Self-nanoemulsifying drug delivery system of fisetin: Formulation, optimization, characterization and cytotoxicity assessment

Fisetin is a plant derived flavonoid that possesses anti-cancer, anti-oxidant and anti-Parkinson's activities. However, due to its lipophilicity it suffers from dissolution rate limited oral bioavailability that reduces its therapeutic efficacy. In order to overcome this issue self-nanoemulsifying drug delivery system (SNEDDS) of fisetin were formulated and characterized for droplet size, shape, zeta potential, cell viability, dissolution and permeability studies.

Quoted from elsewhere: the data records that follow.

(** [checkStoreLoadForwardingRange] of a store entry, for the ranges
    [[req_s, req_e)] of the load and [[st_s, st_e)] of the store; the flag says that the
    load has to wait for the store's data. *)
Definition checkStoreLoadForwardingRange (e : SQEntry) (st : MInst) (llsc : bool)
    (req_s req_e st_s st_e : Z) : res (AddrRangeCoverage * bool) :=
  let store_has_lower_limit := (st_s <=? req_s)%Z in
  let store_has_upper_limit := (req_e <=? st_e)%Z in
  let lower_load_has_store_part := (req_s <? st_e)%Z in
  let upper_load_has_store_part := (st_s <? req_e)%Z in
  let atomic := ms_isAtomic (mi_static st) in
  let ordered := negb ((req_e <? req_s)%Z || (st_e <? st_s)%Z) in
  if negb atomic && store_has_lower_limit && store_has_upper_limit && negb llsc && ordered then
    if ms_isSplitStoreAddr (mi_static st) && negb (canForwardToLoad e) then
      Ok (NoAddrRangeCoverage, true)
    else
      let! r := get_at (sqe_request e) "store_it->request()" in
      Ok (if lr_isSplit r then PartialAddrRangeCoverage
          else if isMasked (lr_mainReq r) then PartialAddrRangeCoverage else FullAddrRangeCoverage,
          false)
  else if ordered &&
    ((negb llsc &&
       ((store_has_lower_limit && lower_load_has_store_part) ||
        (store_has_upper_limit && upper_load_has_store_part) ||
        (lower_load_has_store_part && upper_load_has_store_part))) ||
     (llsc &&
       ((store_has_lower_limit || upper_load_has_store_part) &&
        (store_has_upper_limit || lower_load_has_store_part))) ||
     (atomic &&
       ((store_has_lower_limit || upper_load_has_store_part) &&
        (store_has_upper_limit || lower_load_has_store_part))))
  then Ok (PartialAddrRangeCoverage, false)
  else Ok (NoAddrRangeCoverage, false).

Definition req_range (r : MemReq) : Z * Z := (mr_paddr r, u64 (mr_paddr r + mr_size r)).

(** The ranges of a store that a load is compared with: the whole store, or its parts. *)
Definition store_ranges (e : SQEntry) (st : MInst) : list (Z * Z) :=
  match sqe_request e with
  | Some r =>
      if lr_isSplit r then map req_range (lr_reqs r)
      else [(mi_physEffAddr st, u64 (mi_physEffAddr st + sqe_size e))]
  | None => [(mi_physEffAddr st, u64 (mi_physEffAddr st + sqe_size e))]
  end.

Definition load_ranges (request : LSQRequest) : list (Z * Z) :=
  if lr_isSplit request then map req_range (lr_reqs request) else [req_range (lr_mainReq request)].

(** The coverage of a load by a store.  The comparisons of the parts stop at the first
    overlap or at a store whose data is missing; a split load counts every overlap as
    partial. *)
Fixpoint coverage_scan (e : SQEntry) (st : MInst) (llsc : bool) (pairs : list ((Z * Z) * (Z * Z)))
    : res (AddrRangeCoverage * bool) :=
  match pairs with
  | [] => Ok (NoAddrRangeCoverage, false)
  | (rq, sr) :: pairs =>
      let! c := checkStoreLoadForwardingRange e st llsc (fst rq) (snd rq) (fst sr) (snd sr) in
      match c with
      | (NoAddrRangeCoverage, true) => Ok c
      | (NoAddrRangeCoverage, false) => coverage_scan e st llsc pairs
      | _ => Ok c
      end
  end.

Definition coverage (request : LSQRequest) (e : SQEntry) (st : MInst)
    : res (AddrRangeCoverage * bool) :=
  let pairs := rq ← load_ranges request; sr ← store_ranges e st; [(rq, sr)] in
  let! c := coverage_scan e st (rf_isLLSC (lr_flags request)) pairs in
  Ok (if lr_isSplit request then
        (match fst c with NoAddrRangeCoverage => NoAddrRangeCoverage | _ => PartialAddrRangeCoverage end,
         snd c)
      else c).

(** The packets of a full forwarding. *)
Definition full_packets (e : SQEntry) (shift_amt : Z) (size : nat) : res (list FWDPacket) :=
  res_mapM (λ i : nat,
    if sqe_isAllZeros e then Ok (FWD (Z.of_nat i) 0)
    else let! b := nth_res (sqe_data e) (shift_amt + Z.of_nat i) in Ok (FWD (Z.of_nat i) b))
    (seq 0 size).

(** What the search of the store queue ends with. *)
Inductive SqSearch :=
| SqNone                             (** no store overlaps *)
| SqStlf (store : Z)                 (** the data of [store] is missing *)
| SqFull (packets : list FWDPacket)
| SqPartial (store : Z).

(** The loop over the older stores, youngest first; [n] is their number. *)
Fixpoint sq_search (n : nat) (idx : Z) (u : LSQUnit) (load_seq : Z) (request : LSQRequest) : res SqSearch :=
  match n with
  | O => Ok SqNone
  | S n =>
      let! idx := cq_it_dec (lu_SQ u) idx in
      let! e := cq_at (lu_SQ u) idx in
      do! assert_ (sqe_valid e) "store_it->valid()" in
      let! st := sq_inst e in
      do! assert_ (mi_seqNum st <? load_seq)%Z
            "store_it->instruction()->seqNum < load_inst->seqNum" in
      let! maint := if (sqe_size e =? 0)%Z then Ok false
                    else let! r := get_at (sqe_request e) "store_it->request()" in
                         Ok (rf_isCacheMaintenance (lr_flags r)) in
      if negb (sqe_size e =? 0)%Z && negb (mi_strictlyOrdered st) && negb maint then
        do! assert_ (mi_effAddrValid st) "store_it->instruction()->effAddrValid()" in
        let! c := coverage request e st in
        match c with
        | (NoAddrRangeCoverage, true) => Ok (SqStlf (mi_seqNum st))
        | (NoAddrRangeCoverage, false) => sq_search n idx u load_seq request
        | (FullAddrRangeCoverage, _) =>
            let! ps := full_packets e (mr_paddr (lr_mainReq request) - mi_physEffAddr st)
                         (Z.to_nat (mr_size (lr_mainReq request))) in
            Ok (SqFull ps)
        | (PartialAddrRangeCoverage, _) =>
            do! panic_if (sqe_completed e) "Should not check one of these" in
            Ok (SqPartial (mi_seqNum st))
        end
      else sq_search n idx u load_seq request
  end.

(** ** The read of a load *)

(** What [dcachePort->sendTimingReq] refuses a packet for. *)
Inductive Refusal := RTagRead | RMshrArb | RMshrAlias | RWriteBuffer | RCacheBlocked.

#[export] Instance Refusal_eq_dec : EqDecision Refusal.
Proof. solve_decision. Defined.

(** The answer to the packet of a load: the bank is busy, the cache or its port is not
    available, the packet is refused. *)
Record CacheAns := CAns {
  ca_bankConflict : bool;
  ca_available : bool;
  ca_refused : option Refusal
}.

Section Read.

Context {C : Type} (P : LsqParams).

(** [recordForward] for the bytes of a request of one part. *)
Definition sbuffer_forward (sb : StoreBuffer C) (lsqID : Z) (request : LSQRequest)
    : res (option (list FWDPacket * bool)) :=
  let r := lr_mainReq request in
  let! p := sb_get sb lsqID (block_addr (lp_lineBits P) (mr_paddr r)) in
  match p with
  | None => Ok None
  | Some p =>
      let! f := recordForward sb p (lr_addr request) (Z.to_nat (lr_size request)) (mr_vaddr r) (mr_paddr r)
                  (Z.to_nat (mr_size r)) in
      Ok (Some f)
  end.

(** [trySendPacket] and [SingleDataRequest::sendPacketToCache] of a load; the flag says
    that the cache got blocked. *)
Definition sendLoadPacket (sb : StoreBuffer C) (lsqID : Z) (i : MInst) (request : LSQRequest)
    (ans : CacheAns) : res (MInst * bool) :=
  do! assert_ (lr_numOutstanding request =? 0)%Z "_numOutstandingPackets == 0" in
  if ca_available ans && negb (ca_bankConflict ans) && bool_decide (ca_refused ans = None) then
    let! f := sbuffer_forward sb lsqID request in
    let! ps := match f with
               | Some (ps, full) => do! assert_ (negb full) "request->isSplit()" in Ok ps
               | None => Ok []
               end in
    let request := lr_set_forward (lr_set_outstanding request 1) (lr_SQforward request)
                     (lr_SBforward request ++ ps) in
    Ok (mi_set_cache (mi_set_saved i (Some request)) true (mi_waiting i) (mi_memData i), false)
  else
    let! i := if ca_bankConflict ans then setReplay i BankConflictReplay else Ok i in
    let refused := if ca_available ans && negb (ca_bankConflict ans) then ca_refused ans else None in
    let! i := match refused with
              | Some RMshrArb => setReplay i MshrArbFailReplay
              | Some RMshrAlias => setReplay i MshrAliasFailReplay
              | Some RWriteBuffer => setReplay i HitInWriteBufferReplay
              | _ => Ok i
              end in
    Ok (i, bool_decide (refused = Some RCacheBlocked)).

(** The stores that a load of the dependence predictor waits for. *)
Fixpoint mdp_wait_stores (load : MInst) (l : list SQEntry) : list Z :=
  match l with
  | [] => []
  | e :: l =>
      match (if sqe_valid e then sqe_inst e else None) with
      | None => mdp_wait_stores load l
      | Some st =>
          if (mi_seqNum load <=? mi_seqNum st)%Z then []
          else if sqe_addrReady e then mdp_wait_stores load l
          else if bool_decide (mi_seqNum st ∈ ms_mdpProducing (mi_static load))
          then mi_seqNum st :: mdp_wait_stores load l
          else mdp_wait_stores load l
      end
  end.

(** [setMdpAddrReplay], [loadSetReplay] and the registration. *)
Definition mdp_replay (u : LSQUnit) (idx : Z) (o : LsqOut) : res (LSQUnit * bool * bool) :=
  let! i := lq_get u idx in
  let! i := setReplay i MdpAddrReplay in
  let! u := lq_put u idx i in
  let! u := loadSetReplay u idx true in
  Ok (emit u o, false, false).

Definition alloc_memData (i : MInst) (request : LSQRequest) : MInst :=
  match mi_memData i with
  | Some _ => i
  | None => mi_set_memData i (Some (replicate (Z.to_nat (mr_size (lr_mainReq request))) 0%Z))
  end.

(** The last part of [read]: the pending request, the data on the bus, the cache.  The
    packets of a split load are left out. *)
Definition read_cache (sb : StoreBuffer C) (bus : gmap Z Z) (u : LSQUnit) (idx : Z) (ans : CacheAns)
    : res (LSQUnit * bool * bool) :=
  let! i := lq_get u idx in
  let! request := get_at (mi_saved i) "request" in
  let i := alloc_memData i request in
  if mi_pending i then
    let! u := lq_put u idx (setWakeUpEarly i) in Ok (u, false, false)
  else if bool_decide (is_Some (bus !! mi_seqNum i)) then
    do! panic_if (cq_capacity (lu_LQ u) <? Z.of_nat (size bus))%Z
          "packets on bus should never be greater than LQ size" in
    let! u := lq_put u idx (setFullForward i) in Ok (u, false, false)
  else if lr_isSplit request then
    let! u := lq_put u idx i in Ok (emit u (OutSplitSend (mi_seqNum i)), false, false)
  else
    let! r := sendLoadPacket sb (lu_lsqID u) i request ans in
    let i := fst r in
    if negb (mi_pending i) && negb (needs i BankConflictReplay) && negb (needs i MshrArbFailReplay) &&
       negb (needs i MshrAliasFailReplay) && negb (needs i HitInWriteBufferReplay) then
      let! i := setReplay i CacheBlockedReplay in
      let! u := lq_put u idx i in
      Ok (emit u (OutBlockMem (mi_seqNum i)), false, snd r)
    else let! u := lq_put u idx i in Ok (u, false, snd r).

(** The part of [read] from the search of the store queue on. *)
Definition read_search (sb : StoreBuffer C) (bus : gmap Z Z) (u : LSQUnit) (idx : Z) (ans : CacheAns)
    : res (LSQUnit * bool * bool) :=
  let! i := lq_get u idx in
  let! request := get_at (mi_saved i) "request" in
  do! panic_if (mi_sqIt i <? lu_storeWBIt u)%Z
        "Load instruction's store index is younger than store writeback index" in
  let! s := if ms_isDataPrefetch (mi_static i) then Ok SqNone
            else sq_search (Z.to_nat (mi_sqIt i - lu_storeWBIt u)) (mi_sqIt i) u (mi_seqNum i) request in
  match s with
  | SqStlf store =>
      let! i := setReplay i STLFReplay in
      let! u := lq_put u idx i in
      let! u := loadSetReplay (emit u (OutStlfFail (mi_seqNum i) store)) idx true in
      Ok (u, false, false)
  | SqFull ps =>
      let i := alloc_memData i request in
      let i := mi_set_saved i (Some (lr_set_forward request ps (lr_SBforward request))) in
      let! u := lq_put u idx (setFullForward i) in
      Ok (u, false, false)
  | SqPartial store =>
      let! older := if lu_stalled u then
                      let! l := lq_get u (lu_stallingLoadIdx u) in
                      Ok (mi_seqNum i <? mi_seqNum l)%Z
                    else Ok true in
      let u := if older : bool then set_stall u true store idx else u in
      let! i := setReplay (mi_set_valid i false false None) RescheduleReplay in
      let! u := lq_put (emit u (OutReschedule (mi_seqNum i))) idx i in
      let! u := lq_setRequest u idx None in
      Ok (u, false, false)
  | SqNone =>
      if negb (ms_isDataPrefetch (mi_static i)) && negb (lr_isSplit request) then
        let! f := sbuffer_forward sb (lu_lsqID u) request in
        match f with
        | Some (ps, full) =>
            let i := mi_set_saved i (Some (lr_set_forward request (lr_SQforward request) ps)) in
            if full : bool then
              let! u := lq_put u idx (setFullForward (alloc_memData i request)) in
              Ok (u, false, false)
            else
              let! u := lq_put u idx i in
              read_cache sb bus u idx ans
        | None => read_cache sb bus u idx ans
        end
      else read_cache sb bus u idx ans
  end.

Prepared SNEDDS (1.2 mL) were composed of castor oil (0.1 mL), Lauroglycol FCC (0.1 mL), tween 80 (0.4 mL), Transcutol P (0.6 mL) and fisetin (5 mg). The formulation was optimized using Box Behnken Design. Droplet size and zeta potential of optimized SNEDDS were found to be 154 nm and - 37 mV. Dissolution rate of fisetin got significantly (p < 0.05) enhanced through SNEDDS formulation in all the media as compared to unprocessed fisetin. Toxicity studies revealed more cell viability (89.05%) for fisetin loaded in SNEDDS as compared to its unprocessed form (10.8%) at a fixed concentration (62.5 mu g/mL). The in-vitro cell line study revealed about 3.79 folds increase in permeation rate for fisetin loaded in SNEDDS. The developed formulation was found to be stable with change in temperature, dilution and pH. The study entailed successful formulation of SNEDDS loaded with fisetin.